Espero que valga la pena, pensó, el cínico en su cabeza riéndose a carcajadas. Porque no hay vuelta atrás ahora, carajo. Y si la tierra prometida es solo otro pantano con luces de neón encima... bueno. Al menos será un pantano nuevo. Y quizás ahí mi superpoder de hablar con las tostadoras sea más útil. Crucemos los dedos.
La rampa fue retirada. Las amarras, soltadas. El barco comenzó a moverse lentamente río abajo, una sombra más en la niebla.

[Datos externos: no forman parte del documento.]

(** * SolarScan bridge (server.js): normalizer, extractor, worker invoker, /scan

    A shallow embedding of [server.js] and of the parts of the JavaScript
    platform it calls ([parseFloat], [isNaN], [String.prototype.trim],
    [JSON.parse], object spread, [Promise], [setTimeout]).

    Conventions of the model.
    - A JavaScript string is carried as the [string] of its UTF-8 bytes.  The
      characters [server.js] searches for (braces, digits, signs) are ASCII, so
      byte positions and code-unit positions delimit the same substrings.
    - A finite number is carried as the exact decimal [m * 10^e] it was written
      as, with its sign ([3e2] and [300] are equal for [===] and print alike,
      without being the same term); the rounding of the significand to
      binary64 is not modelled, whereas overflow to Infinity and underflow to
      zero are.
    - An object is the list of its own enumerable properties; assigning an
      existing key keeps its position.  The engine's reordering of
      integer-like keys and inherited properties are not modelled: [server.js]
      looks up no name that a prototype defines.
    - Converting an object to a string or a number gives what
      [Object.prototype.toString] gives.  The TypeError that the engine raises
      instead for an object with a property [toString] of its own is not
      modelled; [converts] tells the values for which there is none, and the
      statements that depend on a conversion of an arbitrary value assume it.
    - What the program reads from its environment is an argument: the clock
      behind [Date.now()], and the events of the child process, each with the
      time in milliseconds since the spawn at which it is handled.  What it
      prints on the console is left out.
    - The bridge is taken to stay alive.  Of the write of the payload to the
      child's stdin only the payload is recorded: an error of that write,
      which nothing in [server.js] handles and which ends the process, is
      not modelled.
    - [scan] is the handler of the route, for any body it may be handed.
      What [express.json] answers by itself before the handler runs, as for
      a body that is neither an object nor an array, is outside the model. *)

From Stdlib Require Import Bool List String Ascii ZArith NArith Lia DecimalString.
Import ListNotations.

Set Warnings "-register-all".

Open Scope string_scope.
Open Scope list_scope.
Open Scope Z_scope.

(* ================================================================== *)
(** ** The platform: values and built-ins *)
(* ================================================================== *)

Module JS.

(** *** Numbers *)

Inductive number : Type :=
| NaN
| Infinity (neg : bool)
| Finite (neg : bool) (m : N) (e : Z).

Definition code (c : ascii) : N := N_of_ascii c.

Definition is_digit (c : ascii) : bool :=
  ((48 <=? code c) && (code c <=? 57))%N.

Definition digit_val (c : ascii) : N := (code c - 48)%N.

Fixpoint take_digits (l : list ascii) : list ascii * list ascii :=
  match l with
  | c :: r =>
      if is_digit c
      then let (ds, r') := take_digits r in (c :: ds, r')
      else ([], l)
  | [] => ([], [])
  end.

Definition N_of_digits (ds : list ascii) : N :=
  fold_left (fun acc c => (acc * 10 + digit_val c)%N) ds 0%N.

Definition digits_of_N (m : N) : list ascii :=
  list_ascii_of_string (NilZero.string_of_uint (N.to_uint m)).

Fixpoint strip_zeros (ds : list ascii) : list ascii :=
  match ds with
  | c :: r => if (code c =? 48)%N then strip_zeros r else ds
  | [] => []
  end.

(** Values at or above [OVERFLOW_BOUND] round to Infinity, values at or below
    [2^-1075] round to zero (round-to-nearest, ties to even). *)
Definition OVERFLOW_BOUND : Z := 2 ^ 1024 - 2 ^ 970.
Definition UNDERFLOW_SHIFT : Z := 2 ^ 1075.

(** The number denoted by the decimal digits [ds] scaled by [10^e]. *)
Definition decimal (neg : bool) (ds : list ascii) (e : Z) : number :=
  let m := N_of_digits ds in
  if (m =? 0)%N then Finite neg 0 0
  else
    let n := e + Z.of_nat (List.length (strip_zeros ds)) in
    if 400 <? n then Infinity neg
    else if n <? -400 then Finite neg 0 0
    else
      let num := Z.of_N m * 10 ^ Z.max 0 e in
      let den := 10 ^ Z.max 0 (- e) in
      if OVERFLOW_BOUND * den <=? num then Infinity neg
      else if num * UNDERFLOW_SHIFT <=? den then Finite neg 0 0
      else Finite neg m e.

(** An integer of the host: exit codes and clock readings. *)
Definition num_of_N (n : N) : number := Finite false n 0.

Definition num_of_Z (z : Z) : number := Finite (z <? 0) (Z.abs_N z) 0.

Definition is_nan (x : number) : bool :=
  match x with NaN => true | _ => false end.

Definition is_finite (x : number) : bool :=
  match x with Finite _ _ _ => true | _ => false end.

Definition is_zero (x : number) : bool :=
  match x with Finite _ m _ => (m =? 0)%N | _ => false end.

(** Number::toString, radix 10: the digits are those of [m] without its
    trailing zeros. *)
Definition Number_toString (x : number) : string :=
  match x with
  | NaN => "NaN"
  | Infinity false => "Infinity"
  | Infinity true => "-Infinity"
  | Finite neg m e =>
      if (m =? 0)%N then "0"
      else
        let all := digits_of_N m in
        let ds := rev (strip_zeros (rev all)) in
        let k := Z.of_nat (List.length ds) in
        let n := e + Z.of_nat (List.length all) in
        let body :=
          if (k <=? n) && (n <=? 21)
          then ds ++ repeat "0"%char (Z.to_nat (n - k))
          else if (0 <? n) && (n <=? 21)
          then firstn (Z.to_nat n) ds ++ "."%char :: skipn (Z.to_nat n) ds
          else if (-6 <? n) && (n <=? 0)
          then "0"%char :: "."%char :: repeat "0"%char (Z.to_nat (- n)) ++ ds
          else
            let ex := n - 1 in
            let exs := (if ex <? 0 then "-"%char else "+"%char)
                         :: digits_of_N (Z.abs_N ex) in
            match ds with
            | [] => []
            | [d] => d :: "e"%char :: exs
            | d :: r => d :: "."%char :: r ++ "e"%char :: exs
            end in
        string_of_list_ascii ((if neg then ["-"%char] else []) ++ body)
  end.

(** *** Values *)

Inductive value : Type :=
| VUndef
| VNull
| VBool (b : bool)
| VNum (n : number)
| VStr (s : string)
| VArr (items : list value)
| VObj (props : list (string * value)).

Definition props := list (string * value).

(** [[[Get]]] of an own property. *)
Fixpoint lookup (k : string) (ps : props) : option value :=
  match ps with
  | [] => None
  | (k', v) :: r => if String.eqb k k' then Some v else lookup k r
  end.

(** CreateDataProperty: an existing key keeps its place and takes the new
    value, a new key goes last. *)
Fixpoint assign (k : string) (v : value) (ps : props) : props :=
  match ps with
  | [] => [(k, v)]
  | (k', v') :: r =>
      if String.eqb k k' then (k, v) :: r else (k', v') :: assign k v r
  end.

Definition assign_all (src dst : props) : props :=
  fold_left (fun acc kv => assign (fst kv) (snd kv) acc) src dst.

Fixpoint join (sep : string) (l : list string) : string :=
  match l with
  | [] => ""
  | [s] => s
  | s :: r => (s ++ sep ++ join sep r)%string
  end.

(** ToString; an array prints as [Array.prototype.join] does, an object
    as [Object.prototype.toString] does.  An object with a property
    [toString] of its own makes the engine raise a TypeError, which this
    function does not. *)
Fixpoint ToString (v : value) : string :=
  match v with
  | VUndef => "undefined"
  | VNull => "null"
  | VBool true => "true"
  | VBool false => "false"
  | VNum n => Number_toString n
  | VStr s => s
  | VArr l =>
      join "," (map (fun x => match x with
                              | VUndef | VNull => ""
                              | _ => ToString x
                              end) l)
  | VObj _ => "[object Object]"
  end.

Akari Elizaveta Koshkina, la joven con la afinidad por las máquinas y una audacia imprudente que rayaba en la estupidez, se dirigía hacia su Aterrizaje Forzoso en Vailstone, Estados Unidos. No sabía que no era solo una oportunidad lo que la esperaba, ni un simple trabajo sucio, sino un Syndicate con nombre de brujas, una guerra clandestina de proporciones épicas y un destino entrelazado con la corrupción global. Su plan, el que le costaría todo conseguir, estaba a punto de fallar estrepitosamente antes incluso de llegar a su destino, empujándola directamente a los brazos del Syndicate. Y esa, irónicamente, sería la primera vez que algo saliera bien en su vida, aunque no lo supiera todavía. La situación estaba a punto de volverse mucho más interesante. Muchísimo más.